I also think we will see more use of interactive video in 2016. Interactive video is now a mature and reasonably affordable market, and YouTube’s success just makes it obvious that video is appreciated.

Finally – gamification is pretty big, and a significant part of interactive e-learning. I have observed that the largest barrier to gamification implementation, besides the sheer expense for custom creation of gaming elements, is the relative lack of learning management systems that can pull data from the learning objects to maintain leaderboards and badging.  Would love to be better informed about that.

What are some challenges that your domain anticipates in the context of eLearning development and delivery?
As an agency that develops e-learning for hire, I feel there is a growing sense that e-learning development by professionals is just too expensive. I’m finding a paradoxical mix of e-learning as “black box” (as in, “I don’t get why it costs that – you’re just using PowerPoint and adding a little bit…”) and uninformed cost containment pressures. There’s a lot of sticker shock, and a growing sense that organizations can just point someone savvy in PowerPoint at e-learning mandates.

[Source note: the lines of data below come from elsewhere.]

Lemma filteredOf_submseteq (connections : list Connection.t)
    (context : Context.t) :
  List.map fst (fst (filteredOf connections context)) ⊆+ connections.
Proof.
  destruct (filteredOf_cases connections context)
    as [->|(limit & _ & -> & _)].
  - by rewrite computedOf_fst.
  - rewrite (filter_computedOf
               (fun c => Connection.transfersCount c <=? limit)).
    apply filter_submseteq.
Qed.

Lemma filteredOf_metrics (connections : list Connection.t)
    (context : Context.t) (item : Computed) :
  item ∈ fst (filteredOf connections context) ->
  snd item = buildMetrics (Connection.legs (fst item)).
Proof.
  intros Hin.
  assert (Hcomputed : item ∈ computedOf connections).
  { destruct (filteredOf_cases connections context)
      as [Heq|(limit & _ & Heq & _)]; rewrite Heq in Hin; [done|].
    apply list_elem_of_In, filter_In in Hin as [Hin _].
    by apply list_elem_of_In. }
  unfold computedOf in Hcomputed.
  apply list_elem_of_In, in_map_iff in Hcomputed as (c & <- & _). done.
Qed.

Lemma filteredOf_not_nil (connections : list Connection.t)
    (context : Context.t) :
  connections <> [] -> fst (filteredOf connections context) <> [].
Proof.
  intros Hsome.
  destruct (filteredOf_cases connections context)
    as [->|(limit & _ & _ & Hne)]; [|done].
  unfold computedOf. by destruct connections.
Qed.

Lemma Forall2_imap_self {A B} (R : B -> A -> Prop) (f : nat -> A -> B)
    (l : list A) :
  (forall i a, a ∈ l -> R (f i a) a) -> Forall2 R (imap f l) l.
Proof.
  revert f. induction l as [|a l IH]; intros f Hf; [constructor|].
  cbn [imap]. constructor; [apply Hf, list_elem_of_here|].
  apply IH. intros i b Hb. by apply Hf, list_elem_of_further.
Qed.

Lemma Forall2_map_r {A B C} (R : A -> C -> Prop) (g : B -> C) (l : list A)
    (k : list B) :
  Forall2 (fun a b => R a (g b)) l k -> Forall2 R l (List.map g k).
Proof. induction 1; by constructor. Qed.

Lemma scoreOption_shows (context : Context.t) (bounds : Bounds.t) (i : nat)
    (item : Computed) (entry : Scored.t) :
  scoreOption context bounds i item = Some entry ->
  snd item = buildMetrics (Connection.legs (fst item)) ->
  shows context (Scored.option entry) (fst item).
Proof.
  destruct item as [connection metrics]. cbn [fst snd]. unfold scoreOption.
  destruct (leaveByTimeOf context connection); simpl; [| done].
  intros [= <-] ->. unfold shows. by repeat split.
Qed.

(** The ranked options, each beside the connection it was made from. *)
Lemma rankedOptions_shows (connections : list Connection.t)
    (context : Context.t) (options : list DecisionOption.t) :
  rankedOptions connections context = Some options ->
  exists ranked,
    Permutation (List.map fst (fst (filteredOf connections context))) ranked
    /\ Forall2 (shows context) options ranked.
Proof.
  unfold rankedOptions.
  destruct (optionsWithScore connections context) as [scored |] eqn:Hreturn;
    simpl; [| done].
  intros [= <-].
  set (filtered := fst (filteredOf connections context)).
  assert (Hscored :
    Forall2 (fun entry item => shows context (Scored.option entry) (fst item))
      scored filtered).
  { apply Forall2_same_length_lookup_2;
      [by apply optionsWithScore_length |].
    intros i entry item Hentry Hitem.
    destruct (optionsWithScore_lookup _ _ _ _ _ Hreturn Hentry)
      as (item' & Hitem' & Hoption).
    pose proof (eq_trans (eq_sym Hitem) Hitem') as Hsame.
    injection Hsame as <-.
    apply (scoreOption_shows _ _ _ _ _ Hoption).
    apply (filteredOf_metrics connections context).
    by apply list_elem_of_lookup_2 in Hitem. }
  destruct (Forall2_Permutation_l _ _ (sortByScore scored) _ Hscored)
    as (items & Hitems & Hsorted).
  { symmetry. apply sort_Permutation. }
  exists (List.map fst items). split; [by apply Permutation_map|].
  unfold relabelled.
  apply (Forall2_imap_l
           (fun entry c => shows context (Scored.option entry) c));
    [by intros i entry c Hshows | by apply Forall2_map_r].
Qed.

(** The composer's result for an empty list. *)
Lemma buildDecisionSummary_nil (context : Context.t) (summary : Summary.t) :
  buildDecisionSummary [] context = Some summary ->
  Summary.options summary = []
  /\ Summary.recommendedOptionId summary = None
  /\ Summary.constraintNote summary = None.
Proof. by intros [= <-]. Qed.

(** X21. In every run in which the composer returns a summary, every
    option of the summary shows one of the connections passed in, no
    connection twice: its identity, times, duration and transfer count
    are that connection's, its figures and alerts are the metrics of
    that connection's legs, and its risk and reasons are those computed
    for that connection; ranking changes nothing but rank and label.
    When no transfer limit is requested, every connection is shown, and
    no note is attached. *)
Theorem options_show_the_connections (connections : list Connection.t)
    (context : Context.t) (summary : Summary.t) :
  buildDecisionSummary connections context = Some summary ->
  exists ranked,
    ranked ⊆+ connections
    /\ Forall2 (shows context) (Summary.options summary) ranked
    /\ (Context.preferences context ≫= Preferences.maxTransfers = None ->
        ranked ≡ₚ connections /\ Summary.constraintNote summary = None).
Proof.
  intros Hsummary.
  destruct (decide (connections = [])) as [-> | Hsome].
  { destruct (buildDecisionSummary_nil _ _ Hsummary) as (-> & _ & ->).
    exists []. split; [done|]. split; [constructor|done]. }
  destruct (buildDecisionSummary_Some _ _ _ Hsome Hsummary)
    as (options & Hranked & -> & -> & _).
  destruct (rankedOptions_shows _ _ _ Hranked) as (ranked & Hperm & Hshows).
  exists ranked. split; [|split; [done|]].
  - rewrite <- Hperm. apply filteredOf_submseteq.
  - intros Hnone. rewrite <- Hperm. unfold filteredOf, maxTransfersOf.
    rewrite Hnone. cbn [fst snd]. by rewrite computedOf_fst.
Qed.

(** X22. In every run in which the composer returns a summary, the
    summary recommends its first option: without connections there are
    no options and no recommendation; otherwise there is a first option,
    it has rank 1 and the label Option A, the recommended id is its id,
    and that is the id of one of the connections. *)
Theorem first_option_is_recommended (connections : list Connection.t)
    (context : Context.t) (summary : Summary.t) :
  buildDecisionSummary connections context = Some summary ->
  match Summary.options summary with
  | [] => connections = [] /\ Summary.recommendedOptionId summary = None
  | first :: _ =>
      connections <> []
      /\ Summary.recommendedOptionId summary = Some (DecisionOption.id first)
      /\ DecisionOption.rank first = 1
      /\ DecisionOption.label first = "Option A"
      /\ DecisionOption.id first ∈ connectionIds connections
  end.
Proof.
  intros Hsummary.
  destruct (decide (connections = [])) as [-> | Hsome].
  { by destruct (buildDecisionSummary_nil _ _ Hsummary) as (-> & -> & _). }
  destruct (buildDecisionSummary_Some _ _ _ Hsome Hsummary)
    as (options & Hranked & -> & _ & -> & _).
  pose proof (rankedOptions_length _ _ _ Hranked) as Hlength.
  pose proof (filteredOf_not_nil connections context Hsome) as Hfiltered.
  destruct (rankedOptions_shows _ _ _ Hranked) as (ranked & Hperm & Hshows).
  assert (Hposition : forall o, options !! 0%nat = Some o ->
            DecisionOption.rank o = 1 /\ DecisionOption.label o = "Option A").
  { unfold rankedOptions in Hranked.
    destruct (optionsWithScore connections context) as [scored |];
      simpl in Hranked; [| done].
    injection Hranked as <-. intros o Ho.
    by apply relabelled_position in Ho. }
  destruct options as [|first rest].
  { by destruct (fst (filteredOf connections context)). }
  destruct (Hposition first eq_refl) as [Hrank Hlabel].
  split; [done|]. split; [done|]. split; [done|]. split; [done|].
  apply Forall2_cons_inv_l in Hshows as (shown & others & Hfirst & _ & ->).
  destruct Hfirst as [-> _].
  assert (Hin : shown ∈ connections).
  { eapply elem_of_submseteq; [apply list_elem_of_here|].
    rewrite <- Hperm. apply filteredOf_submseteq. }
  unfold connectionIds. apply list_elem_of_In, in_map.
  by apply list_elem_of_In.
Qed.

I think we will need to muddle through with clients who present us with long-duration courseware and ask us to create microlearning experiences from the same. With this, we will experience the usual cost pressures + the relative lack of desire for the organization to push past the traditional e-learning formats.

We need better toolsets for curation of content. We need to be able to update content within a learning object easily when information changes, instead of creating whole new builds.  My clients are getting frustrated with new e-learning builds, and associated costs, with time-sensitive content every year or two.

And the magic bullet for program review of alphas and betas would be awesome, since I’ve struggled with this for years. We need to have a great way to facilitate online review of early e-learning builds that respects the social nature of that process. I know that many composing platforms are now online, and are enabling that – but that doesn’t address those of us using the big player tools like Articulate, Lectora, and Raptivity.